[TO DO]: Every line of the material is to be set down again without any change.
Segment Start: MATERIAL SUPPLIED
(** * AI-Thinking-Frameworks: the reasoning engines and their runtime services

  A shallow embedding of the JavaScript sources

    - [src/utils/parser.js]          (output parsers)
    - [src/frameworks/llm.js]        (LLM client, ReAct engine, CoT aggregator)
    - [src/frameworks/tools.js]      (tool registry)
    - [src/frameworks/rewoo.js]      (ReWOO engine)
    - [src/frameworks/planExecute.js] (Plan-Execute engine)

  JavaScript strings are sequences of UTF-16 code units.  The embedding uses
  [string], whose characters are read as the code units below 256; every
  character class below is the restriction of the ECMAScript class to that
  range. *)

From Stdlib Require Import String Ascii List ZArith Lia Bool Arith QArith Permutation.
Import ListNotations.
Local Close Scope Q_scope.
Local Open Scope list_scope.
Local Open Scope string_scope.
Local Open Scope nat_scope.

(* ================================================================== *)
(** * ECMAScript strings                                                *)
(* ================================================================== *)

Module Js.

Definition code (c : ascii) : nat := nat_of_ascii c.

(** [\s], which is also what [String.prototype.trim] removes:
    TAB, LF, VT, FF, CR, SPACE and NBSP. *)
Definition isWhiteSpace (c : ascii) : bool :=
  let n := code c in
  ((9 <=? n) && (n <=? 13)) || (n =? 32) || (n =? 160).

(** Line terminators: LF and CR. *)
Definition isLineTerminator (c : ascii) : bool :=
  let n := code c in (n =? 10) || (n =? 13).

Definition isDigit (c : ascii) : bool :=
  let n := code c in (48 <=? n) && (n <=? 57).

Definition isUpper (c : ascii) : bool :=
  let n := code c in (65 <=? n) && (n <=? 90).

Definition isLower (c : ascii) : bool :=
  let n := code c in (97 <=? n) && (n <=? 122).

(** [\w] *)
Definition isWordChar (c : ascii) : bool :=
  isDigit c || isUpper c || isLower c || (code c =? 95).

(** [.] without the [s] flag *)
Definition isDot (c : ascii) : bool := negb (isLineTerminator c).

Definition lowerChar (c : ascii) : ascii :=
  let n := code c in
  if isUpper c then ascii_of_nat (n + 32)
  else if (192 <=? n) && (n <=? 222) && negb (n =? 215) then ascii_of_nat (n + 32)
  else c.
(** X19.  The declarations of the local variables of a function declare
    every used variable once, the stack pointer [sp] and [label] among
    them, in [var] statements of 20 declarations each but for the last,
    which has from 1 to 20.  They are emitted whenever every used variable
    has an integer, pointer, floating-point or vector type, and only
    then. *)
Theorem local_variables_declared (MaxAlignment : Z) (w : JSWriter) :
  let used :=
    <["label" := IntegerTy 32]>
      ((if STACK_ALIGN <? MaxAlignment
        then <["sp_a" := IntegerTy 32]> else id)
         (<["sp" := IntegerTy 32]> (UsedVars w))) in
  let w1 := with_UsedVars used w in
  (forall name T, (name, T) ∈ usedVarsInOrder w1 <-> used !! name = Some T)
  /\ NoDup (usedVarsInOrder w1).*1
  /\ (initializable opts (usedVarsInOrder w1)
      <-> exists text, emitLocalVariables opts MaxAlignment w = Ok (text, w1))
  /\ (forall text w',
        emitLocalVariables opts MaxAlignment w = Ok (text, w') ->
        w' = w1
        /\ exists full last,
             concat (full ++ [last]) = usedVarsInOrder w1
             /\ Forall (fun line => length line = 20%nat) full
             /\ (1 <= length last <= 20)%nat
             /\ text = declarationLines opts (full ++ [last]) +:+ ";"
                         +:+ str1 (ascii_of_N 10)).
Proof.
  intros used w1.
  assert (forall name T,
            (name, T) ∈ usedVarsInOrder w1 <-> used !! name = Some T) as Hin.
  { intros name T. rewrite usedVarsInOrder_perm.
    apply (elem_of_map_to_list used). }
  assert (NoDup (usedVarsInOrder w1).*1) as Hnd.
  { rewrite usedVarsInOrder_perm. apply NoDup_fst_map_to_list. }
  assert (usedVarsInOrder w1 <> []) as Hne.
  { intros Hnil.
    assert (("label", IntegerTy 32) ∈ usedVarsInOrder w1) as Hl
      by (apply Hin; unfold used; apply lookup_insert_eq).
    rewrite Hnil in Hl. by apply elem_of_nil in Hl. }
  assert (emitLocalVariables opts MaxAlignment w
          = match emitVars_loop opts (usedVarsInOrder w1) 0 "" with
            | Ok text => Ok (text +:+ ";" +:+ str1 (ascii_of_N 10), w1)
            | Fatal msg => Fatal msg
            end) as Hrun.
  { unfold emitLocalVariables. unfold bind at 1, modify at 1. cbv beta iota.
    unfold bind at 1.
    assert ((if STACK_ALIGN <? MaxAlignment
             then modify (fun w0 =>
                    with_UsedVars (<["sp_a" := IntegerTy 32]> (UsedVars w0)) w0)
             else ret tt)
              (with_UsedVars (<["sp" := IntegerTy 32]> (UsedVars w)) w)
            = Ok (tt, with_UsedVars
                        ((if STACK_ALIGN <? MaxAlignment
                          then <["sp_a" := IntegerTy 32]> else id)
                           (<["sp" := IntegerTy 32]> (UsedVars w))) w)) as ->.
    { destruct (STACK_ALIGN <? MaxAlignment); [done|].
      unfold ret. simpl. by destruct w. }
    unfold bind at 1, modify at 1. cbv beta iota.
    unfold bind at 1, get at 1. cbv beta iota.
    change (with_UsedVars _ (with_UsedVars _ w)) with w1.
    rewrite bool_decide_false.
    2:{ change (UsedVars w1) with used. unfold used.
        apply insert_non_empty. }
    unfold bind, liftR.
    by destruct (emitVars_loop opts (usedVarsInOrder w1) 0 ""). }
  destruct (emitVars_loop_spec (usedVarsInOrder w1) 0 "" [] [])
    as [Hok Htotal]; try done.
  split; [exact Hin|]. split; [exact Hnd|]. split; [split|].
  - intros Hall. destruct (Htotal Hall) as [text Htext].
    rewrite Hrun, Htext. eauto.
  - intros [text Htext]. rewrite Hrun in Htext.
    destruct (emitVars_loop opts (usedVarsInOrder w1) 0 "") as [t|] eqn:Hloop;
      [|done].
    by destruct (Hok t eq_refl) as [Hall _].
  - intros text w' Htext. rewrite Hrun in Htext.
    destruct (emitVars_loop opts (usedVarsInOrder w1) 0 "") as [t|] eqn:Hloop;
      [|done].
    injection Htext as <- <-. split; [done|].
    destruct (Hok t eq_refl)
      as (_ & full & last & Hc & Hf & Hl & Hempty & Htext).
    exists full, last. simpl in Hc.
    split; [done|]. split; [done|].
    assert (last <> []) as Hlast.
    { intros H. by destruct (Hempty H) as [? _]. }
    split; [split; [destruct last; [done|simpl; lia]|done]|].
    by rewrite (Htext Hlast).
Qed.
Segment End: MATERIAL SUPPLIED
[SOLUTION FOR THIS EXERCISE]:
(** * AI-Thinking-Frameworks: the reasoning engines and their runtime services

  A shallow embedding of the JavaScript sources

    - [src/utils/parser.js]          (output parsers)
    - [src/frameworks/llm.js]        (LLM client, ReAct engine, CoT aggregator)
    - [src/frameworks/tools.js]      (tool registry)
    - [src/frameworks/rewoo.js]      (ReWOO engine)
    - [src/frameworks/planExecute.js] (Plan-Execute engine)

  JavaScript strings are sequences of UTF-16 code units.  The embedding uses
  [string], whose characters are read as the code units below 256; every
  character class below is the restriction of the ECMAScript class to that
  range. *)

From Stdlib Require Import String Ascii List ZArith Lia Bool Arith QArith Permutation.
Import ListNotations.
Local Close Scope Q_scope.
Local Open Scope list_scope.
Local Open Scope string_scope.
Local Open Scope nat_scope.

(* ================================================================== *)
(** * ECMAScript strings                                                *)
(* ================================================================== *)

Module Js.

Definition code (c : ascii) : nat := nat_of_ascii c.

(** [\s], which is also what [String.prototype.trim] removes:
    TAB, LF, VT, FF, CR, SPACE and NBSP. *)
Definition isWhiteSpace (c : ascii) : bool :=
  let n := code c in
  ((9 <=? n) && (n <=? 13)) || (n =? 32) || (n =? 160).

(** Line terminators: LF and CR. *)
Definition isLineTerminator (c : ascii) : bool :=
  let n := code c in (n =? 10) || (n =? 13).

Definition isDigit (c : ascii) : bool :=
  let n := code c in (48 <=? n) && (n <=? 57).

Definition isUpper (c : ascii) : bool :=
  let n := code c in (65 <=? n) && (n <=? 90).

Definition isLower (c : ascii) : bool :=
  let n := code c in (97 <=? n) && (n <=? 122).

(** [\w] *)
Definition isWordChar (c : ascii) : bool :=
  isDigit c || isUpper c || isLower c || (code c =? 95).

(** [.] without the [s] flag *)
Definition isDot (c : ascii) : bool := negb (isLineTerminator c).

Definition lowerChar (c : ascii) : ascii :=
  let n := code c in
  if isUpper c then ascii_of_nat (n + 32)
  else if (192 <=? n) && (n <=? 222) && negb (n =? 215) then ascii_of_nat (n + 32)
  else c.
(** X19.  The declarations of the local variables of a function declare
    every used variable once, the stack pointer [sp] and [label] among
    them, in [var] statements of 20 declarations each but for the last,
    which has from 1 to 20.  They are emitted whenever every used variable
    has an integer, pointer, floating-point or vector type, and only
    then. *)
Theorem local_variables_declared (MaxAlignment : Z) (w : JSWriter) :
  let used :=
    <["label" := IntegerTy 32]>
      ((if STACK_ALIGN <? MaxAlignment
        then <["sp_a" := IntegerTy 32]> else id)
         (<["sp" := IntegerTy 32]> (UsedVars w))) in
  let w1 := with_UsedVars used w in
  (forall name T, (name, T) ∈ usedVarsInOrder w1 <-> used !! name = Some T)
  /\ NoDup (usedVarsInOrder w1).*1
  /\ (initializable opts (usedVarsInOrder w1)
      <-> exists text, emitLocalVariables opts MaxAlignment w = Ok (text, w1))
  /\ (forall text w',
        emitLocalVariables opts MaxAlignment w = Ok (text, w') ->
        w' = w1
        /\ exists full last,
             concat (full ++ [last]) = usedVarsInOrder w1
             /\ Forall (fun line => length line = 20%nat) full
             /\ (1 <= length last <= 20)%nat
             /\ text = declarationLines opts (full ++ [last]) +:+ ";"
                         +:+ str1 (ascii_of_N 10)).
Proof.
  intros used w1.
  assert (forall name T,
            (name, T) ∈ usedVarsInOrder w1 <-> used !! name = Some T) as Hin.
  { intros name T. rewrite usedVarsInOrder_perm.
    apply (elem_of_map_to_list used). }
  assert (NoDup (usedVarsInOrder w1).*1) as Hnd.
  { rewrite usedVarsInOrder_perm. apply NoDup_fst_map_to_list. }
  assert (usedVarsInOrder w1 <> []) as Hne.
  { intros Hnil.
    assert (("label", IntegerTy 32) ∈ usedVarsInOrder w1) as Hl
      by (apply Hin; unfold used; apply lookup_insert_eq).
    rewrite Hnil in Hl. by apply elem_of_nil in Hl. }
  assert (emitLocalVariables opts MaxAlignment w
          = match emitVars_loop opts (usedVarsInOrder w1) 0 "" with
            | Ok text => Ok (text +:+ ";" +:+ str1 (ascii_of_N 10), w1)
            | Fatal msg => Fatal msg
            end) as Hrun.
  { unfold emitLocalVariables. unfold bind at 1, modify at 1. cbv beta iota.
    unfold bind at 1.
    assert ((if STACK_ALIGN <? MaxAlignment
             then modify (fun w0 =>
                    with_UsedVars (<["sp_a" := IntegerTy 32]> (UsedVars w0)) w0)
             else ret tt)
              (with_UsedVars (<["sp" := IntegerTy 32]> (UsedVars w)) w)
            = Ok (tt, with_UsedVars
                        ((if STACK_ALIGN <? MaxAlignment
                          then <["sp_a" := IntegerTy 32]> else id)
                           (<["sp" := IntegerTy 32]> (UsedVars w))) w)) as ->.
    { destruct (STACK_ALIGN <? MaxAlignment); [done|].
      unfold ret. simpl. by destruct w. }
    unfold bind at 1, modify at 1. cbv beta iota.
    unfold bind at 1, get at 1. cbv beta iota.
    change (with_UsedVars _ (with_UsedVars _ w)) with w1.
    rewrite bool_decide_false.
    2:{ change (UsedVars w1) with used. unfold used.
        apply insert_non_empty. }
    unfold bind, liftR.
    by destruct (emitVars_loop opts (usedVarsInOrder w1) 0 ""). }
  destruct (emitVars_loop_spec (usedVarsInOrder w1) 0 "" [] [])
    as [Hok Htotal]; try done.
  split; [exact Hin|]. split; [exact Hnd|]. split; [split|].
  - intros Hall. destruct (Htotal Hall) as [text Htext].
    rewrite Hrun, Htext. eauto.
  - intros [text Htext]. rewrite Hrun in Htext.
    destruct (emitVars_loop opts (usedVarsInOrder w1) 0 "") as [t|] eqn:Hloop;
      [|done].
    by destruct (Hok t eq_refl) as [Hall _].
  - intros text w' Htext. rewrite Hrun in Htext.
    destruct (emitVars_loop opts (usedVarsInOrder w1) 0 "") as [t|] eqn:Hloop;
      [|done].
    injection Htext as <- <-. split; [done|].
    destruct (Hok t eq_refl)
      as (_ & full & last & Hc & Hf & Hl & Hempty & Htext).
    exists full, last. simpl in Hc.
    split; [done|]. split; [done|].
    assert (last <> []) as Hlast.
    { intros H. by destruct (Hempty H) as [? _]. }
    split; [split; [destruct last; [done|simpl; lia]|done]|].
    by rewrite (Htext Hlast).
Qed.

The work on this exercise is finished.